* **What to work on**: A complete, exact copy of the data is the required answer.

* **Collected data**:
(* ===== verification/ProgramModel.v ===== *)
(** The program image ([src/src/program_model.hpp], [src/src/program_model_core.cpp]):
    queries on segments and functions, and the content hashes.  The hashes are
    modelled with their fast paths (runs of zero words, the forward walk over the
    segments) and compared with byte-by-byte references. *)
From stdpp Require Import base numbers list strings option sets.
From Stdlib Require Import ZArith Init.Byte Sorting.Sorted Lia.
From S2P Require Import Prelude OrderedMap FactTypes Wire.

(** ** Data *)

Inductive ViyArch :=
| UNSUPPORTED | X86_16 | X86_32 | X86_64 | ARM64 | ARM32 | RISCV64 | CORTEX_M | HEXAGON.

Definition arch_value (arch : ViyArch) : Z :=
  match arch with
  | UNSUPPORTED => 0 | X86_16 => 1 | X86_32 => 2 | X86_64 => 3 | ARM64 => 4 | ARM32 => 5
  | RISCV64 => 6 | CORTEX_M => 7 | HEXAGON => 8
  end.

Inductive ViySegPerm := SegPerm_EXEC | SegPerm_WRITE | SegPerm_READ.

Definition perm_bits (required : ViySegPerm) : Z :=
  match required with SegPerm_EXEC => 1 | SegPerm_WRITE => 2 | SegPerm_READ => 4 end.

(** The view points into [bytes] of a segment: its offset there, or null. *)
Record LoadedByteView := { lv_data : option Z; lv_size : Z }.

Definition null_view : LoadedByteView := {| lv_data := None; lv_size := 0 |}.

Record SegImage := {
  sg_start : Z;
  sg_end : Z;
  sg_perm : Z;
  sg_bitness : Z;
  sg_bytes : bytes;
  sg_mask : bytes
}.

Record FuncChunk := { ch_start : Z; ch_end : Z }.

Record FuncRange := {
  fr_start : Z;
  fr_end : Z;
  fr_chunks : list FuncChunk;
  fr_byte_hash : Z;
  fr_generation : Z
}.

Record ProgramImage := {
  im_arch : ViyArch;
  im_big_endian : bool;
  im_lo : Z;
  im_hi : Z;
  im_segs : list SegImage;
  im_entries : list FuncRange;
  im_content_hash : Z;
  im_generation : Z
}.

Definition VIY_FUNCTION_HASH_VERSION : Z := 1.

(** ** Segments *)

Definition seg_contains (s : SegImage) (ea : Z) : bool := (sg_start s <=? ea) && (ea <? sg_end s).

(** [mask[off / 8] & (1u << (off & 7))] with its bounds check. *)
Definition mask_loaded (mask : bytes) (off : Z) : bool :=
  (off / 8 <? zlen mask) &&
  negb (Z.land (b2z (nth (Z.to_nat (off / 8)) mask x00)) (Z.shiftl 1 (Z.land off 7)) =? 0).

Definition seg_byte_loaded (s : SegImage) (ea : Z) : bool :=
  if negb (seg_contains s ea) then false else mask_loaded (sg_mask s) (ea - sg_start s).

Definition seg_has_perm (s : SegImage) (required : ViySegPerm) : bool :=
  Z.land (sg_perm s) (perm_bits required) =? perm_bits required.
(** The inner switch; [None] where it erases the destination and returns.  Unsigned
    arithmetic is modulo [2 ^ 64]. *)
Definition immediate_result (kind : InstructionKind) (value immediate width : Z) : option Z :=
  let mask := width_mask width in
  match kind with
  | Kind_AddImmediate => Some (Z.land ((value + immediate) mod 2 ^ 64) mask)
  | Kind_SubImmediate => Some (Z.land ((value - immediate) mod 2 ^ 64) mask)
  | Kind_XorImmediate => Some (Z.land (Z.lxor value immediate) mask)
  | Kind_AndImmediate => Some (Z.land (Z.land value immediate) mask)
  | Kind_OrImmediate => Some (Z.land (Z.lor value immediate) mask)
  | Kind_ShiftLeftImmediate =>
      if width * 8 <=? immediate then None
      else Some (Z.land (Z.shiftl value immediate mod 2 ^ 64) mask)
  | Kind_ReplaceHigh16 =>
      if width <? 4 then None
      else Some (Z.land (Z.lor (Z.land value 65535) (Z.shiftl (Z.land immediate 65535) 16)) mask)
  | _ => Some value
  end.

Definition update_constants (state : StateMap) (insn : Instruction) : StateMap :=
  match in_kind insn with
  | Kind_LoadImmediate | Kind_LoadAddress =>
      assign_constant state insn (in_immediate insn) 1 false []
  | Kind_LoadReadOnlyConstant =>
      assign_constant state insn (in_immediate insn) 1 true [in_memory_address insn]
  | Kind_CopyRegister =>
      match state !! in_source_register insn with
      | None => erase_destination state insn
      | Some source =>
          if negb (valid_integer_instruction insn) then erase_destination state insn
          else <[in_destination_register insn :=
                 advance source insn (truncate_width (cs_value source) (in_value_width insn))]> state
      end
  | (Kind_AddImmediate | Kind_SubImmediate | Kind_XorImmediate | Kind_AndImmediate
     | Kind_OrImmediate | Kind_ShiftLeftImmediate | Kind_ReplaceHigh16) as kind =>
      match state !! base_register insn with
      | None => erase_destination state insn
      | Some base =>
          if negb (valid_integer_instruction insn) || negb (cs_width base =? in_value_width insn)
          then erase_destination state insn
          else
            match immediate_result kind (cs_value base) (in_immediate insn) (in_value_width insn) with
            | None => erase_destination state insn
            | Some value => <[in_destination_register insn := advance base insn value]> state
            end
      end
  | Kind_DirectCall | Kind_IndirectCall => ∅
  | Kind_Other => if negb (in_destination_register insn =? kNoRegister) then ∅ else state
  | _ => state
  end.

(** ** The block analysis *)

Inductive ConstantTargetKind := Target_IndirectCall | Target_IndirectJump | Target_PushReturn.

#[export] Instance ConstantTargetKind_eq_dec : EqDecision ConstantTargetKind.
Proof. solve_decision. Defined.

Definition target_kind_value (k : ConstantTargetKind) : Z :=
  match k with Target_IndirectCall => 0 | Target_IndirectJump => 1 | Target_PushReturn => 2 end.

Record ConstantTargetCandidate := {
  ct_instruction : Z;
  ct_target : Z;
  ct_kind : ConstantTargetKind;
  ct_register_id : Z;
  ct_register_name : string;
  ct_value_width : Z;
  ct_transformation_steps : Z;
  ct_used_read_only_load : bool;
  ct_support : list Z
}.

Record ConstantAssignment := {
  ca_instruction : Z;
  ca_register_id : Z;
  ca_value : Z;
  ca_value_width : Z;
  ca_transformation_steps : Z;
  ca_support : list Z
}.

Record ConstantBlockResult := {
  cr_targets : list ConstantTargetCandidate;
  cr_final_assignments : list ConstantAssignment
}.

Definition target_candidate (insn : Instruction) (kind : ConstantTargetKind) (reg : Z)
    (name : string) (value : ConstantState) : ConstantTargetCandidate :=
  {| ct_instruction := in_address insn;
     ct_target := cs_value value;
     ct_kind := kind;
     ct_register_id := reg;
     ct_register_name := name;
     ct_value_width := cs_width value;
     ct_transformation_steps := cs_steps value;
     ct_used_read_only_load := cs_read_only_load value;
     ct_support := normalize_support (cs_support value ++ [in_address insn]) |}.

* **Problem solution**:
(* ===== verification/ProgramModel.v ===== *)
(** The program image ([src/src/program_model.hpp], [src/src/program_model_core.cpp]):
    queries on segments and functions, and the content hashes.  The hashes are
    modelled with their fast paths (runs of zero words, the forward walk over the
    segments) and compared with byte-by-byte references. *)
From stdpp Require Import base numbers list strings option sets.
From Stdlib Require Import ZArith Init.Byte Sorting.Sorted Lia.
From S2P Require Import Prelude OrderedMap FactTypes Wire.

(** ** Data *)

Inductive ViyArch :=
| UNSUPPORTED | X86_16 | X86_32 | X86_64 | ARM64 | ARM32 | RISCV64 | CORTEX_M | HEXAGON.

Definition arch_value (arch : ViyArch) : Z :=
  match arch with
  | UNSUPPORTED => 0 | X86_16 => 1 | X86_32 => 2 | X86_64 => 3 | ARM64 => 4 | ARM32 => 5
  | RISCV64 => 6 | CORTEX_M => 7 | HEXAGON => 8
  end.

Inductive ViySegPerm := SegPerm_EXEC | SegPerm_WRITE | SegPerm_READ.

Definition perm_bits (required : ViySegPerm) : Z :=
  match required with SegPerm_EXEC => 1 | SegPerm_WRITE => 2 | SegPerm_READ => 4 end.

(** The view points into [bytes] of a segment: its offset there, or null. *)
Record LoadedByteView := { lv_data : option Z; lv_size : Z }.

Definition null_view : LoadedByteView := {| lv_data := None; lv_size := 0 |}.

Record SegImage := {
  sg_start : Z;
  sg_end : Z;
  sg_perm : Z;
  sg_bitness : Z;
  sg_bytes : bytes;
  sg_mask : bytes
}.

Record FuncChunk := { ch_start : Z; ch_end : Z }.

Record FuncRange := {
  fr_start : Z;
  fr_end : Z;
  fr_chunks : list FuncChunk;
  fr_byte_hash : Z;
  fr_generation : Z
}.

Record ProgramImage := {
  im_arch : ViyArch;
  im_big_endian : bool;
  im_lo : Z;
  im_hi : Z;
  im_segs : list SegImage;
  im_entries : list FuncRange;
  im_content_hash : Z;
  im_generation : Z
}.

Definition VIY_FUNCTION_HASH_VERSION : Z := 1.

(** ** Segments *)

Definition seg_contains (s : SegImage) (ea : Z) : bool := (sg_start s <=? ea) && (ea <? sg_end s).

(** [mask[off / 8] & (1u << (off & 7))] with its bounds check. *)
Definition mask_loaded (mask : bytes) (off : Z) : bool :=
  (off / 8 <? zlen mask) &&
  negb (Z.land (b2z (nth (Z.to_nat (off / 8)) mask x00)) (Z.shiftl 1 (Z.land off 7)) =? 0).

Definition seg_byte_loaded (s : SegImage) (ea : Z) : bool :=
  if negb (seg_contains s ea) then false else mask_loaded (sg_mask s) (ea - sg_start s).

Definition seg_has_perm (s : SegImage) (required : ViySegPerm) : bool :=
  Z.land (sg_perm s) (perm_bits required) =? perm_bits required.
(** The inner switch; [None] where it erases the destination and returns.  Unsigned
    arithmetic is modulo [2 ^ 64]. *)
Definition immediate_result (kind : InstructionKind) (value immediate width : Z) : option Z :=
  let mask := width_mask width in
  match kind with
  | Kind_AddImmediate => Some (Z.land ((value + immediate) mod 2 ^ 64) mask)
  | Kind_SubImmediate => Some (Z.land ((value - immediate) mod 2 ^ 64) mask)
  | Kind_XorImmediate => Some (Z.land (Z.lxor value immediate) mask)
  | Kind_AndImmediate => Some (Z.land (Z.land value immediate) mask)
  | Kind_OrImmediate => Some (Z.land (Z.lor value immediate) mask)
  | Kind_ShiftLeftImmediate =>
      if width * 8 <=? immediate then None
      else Some (Z.land (Z.shiftl value immediate mod 2 ^ 64) mask)
  | Kind_ReplaceHigh16 =>
      if width <? 4 then None
      else Some (Z.land (Z.lor (Z.land value 65535) (Z.shiftl (Z.land immediate 65535) 16)) mask)
  | _ => Some value
  end.

Definition update_constants (state : StateMap) (insn : Instruction) : StateMap :=
  match in_kind insn with
  | Kind_LoadImmediate | Kind_LoadAddress =>
      assign_constant state insn (in_immediate insn) 1 false []
  | Kind_LoadReadOnlyConstant =>
      assign_constant state insn (in_immediate insn) 1 true [in_memory_address insn]
  | Kind_CopyRegister =>
      match state !! in_source_register insn with
      | None => erase_destination state insn
      | Some source =>
          if negb (valid_integer_instruction insn) then erase_destination state insn
          else <[in_destination_register insn :=
                 advance source insn (truncate_width (cs_value source) (in_value_width insn))]> state
      end
  | (Kind_AddImmediate | Kind_SubImmediate | Kind_XorImmediate | Kind_AndImmediate
     | Kind_OrImmediate | Kind_ShiftLeftImmediate | Kind_ReplaceHigh16) as kind =>
      match state !! base_register insn with
      | None => erase_destination state insn
      | Some base =>
          if negb (valid_integer_instruction insn) || negb (cs_width base =? in_value_width insn)
          then erase_destination state insn
          else
            match immediate_result kind (cs_value base) (in_immediate insn) (in_value_width insn) with
            | None => erase_destination state insn
            | Some value => <[in_destination_register insn := advance base insn value]> state
            end
      end
  | Kind_DirectCall | Kind_IndirectCall => ∅
  | Kind_Other => if negb (in_destination_register insn =? kNoRegister) then ∅ else state
  | _ => state
  end.

(** ** The block analysis *)

Inductive ConstantTargetKind := Target_IndirectCall | Target_IndirectJump | Target_PushReturn.

#[export] Instance ConstantTargetKind_eq_dec : EqDecision ConstantTargetKind.
Proof. solve_decision. Defined.

Definition target_kind_value (k : ConstantTargetKind) : Z :=
  match k with Target_IndirectCall => 0 | Target_IndirectJump => 1 | Target_PushReturn => 2 end.

Record ConstantTargetCandidate := {
  ct_instruction : Z;
  ct_target : Z;
  ct_kind : ConstantTargetKind;
  ct_register_id : Z;
  ct_register_name : string;
  ct_value_width : Z;
  ct_transformation_steps : Z;
  ct_used_read_only_load : bool;
  ct_support : list Z
}.

Record ConstantAssignment := {
  ca_instruction : Z;
  ca_register_id : Z;
  ca_value : Z;
  ca_value_width : Z;
  ca_transformation_steps : Z;
  ca_support : list Z
}.

Record ConstantBlockResult := {
  cr_targets : list ConstantTargetCandidate;
  cr_final_assignments : list ConstantAssignment
}.

Definition target_candidate (insn : Instruction) (kind : ConstantTargetKind) (reg : Z)
    (name : string) (value : ConstantState) : ConstantTargetCandidate :=
  {| ct_instruction := in_address insn;
     ct_target := cs_value value;
     ct_kind := kind;
     ct_register_id := reg;
     ct_register_name := name;
     ct_value_width := cs_width value;
     ct_transformation_steps := cs_steps value;
     ct_used_read_only_load := cs_read_only_load value;
     ct_support := normalize_support (cs_support value ++ [in_address insn]) |}.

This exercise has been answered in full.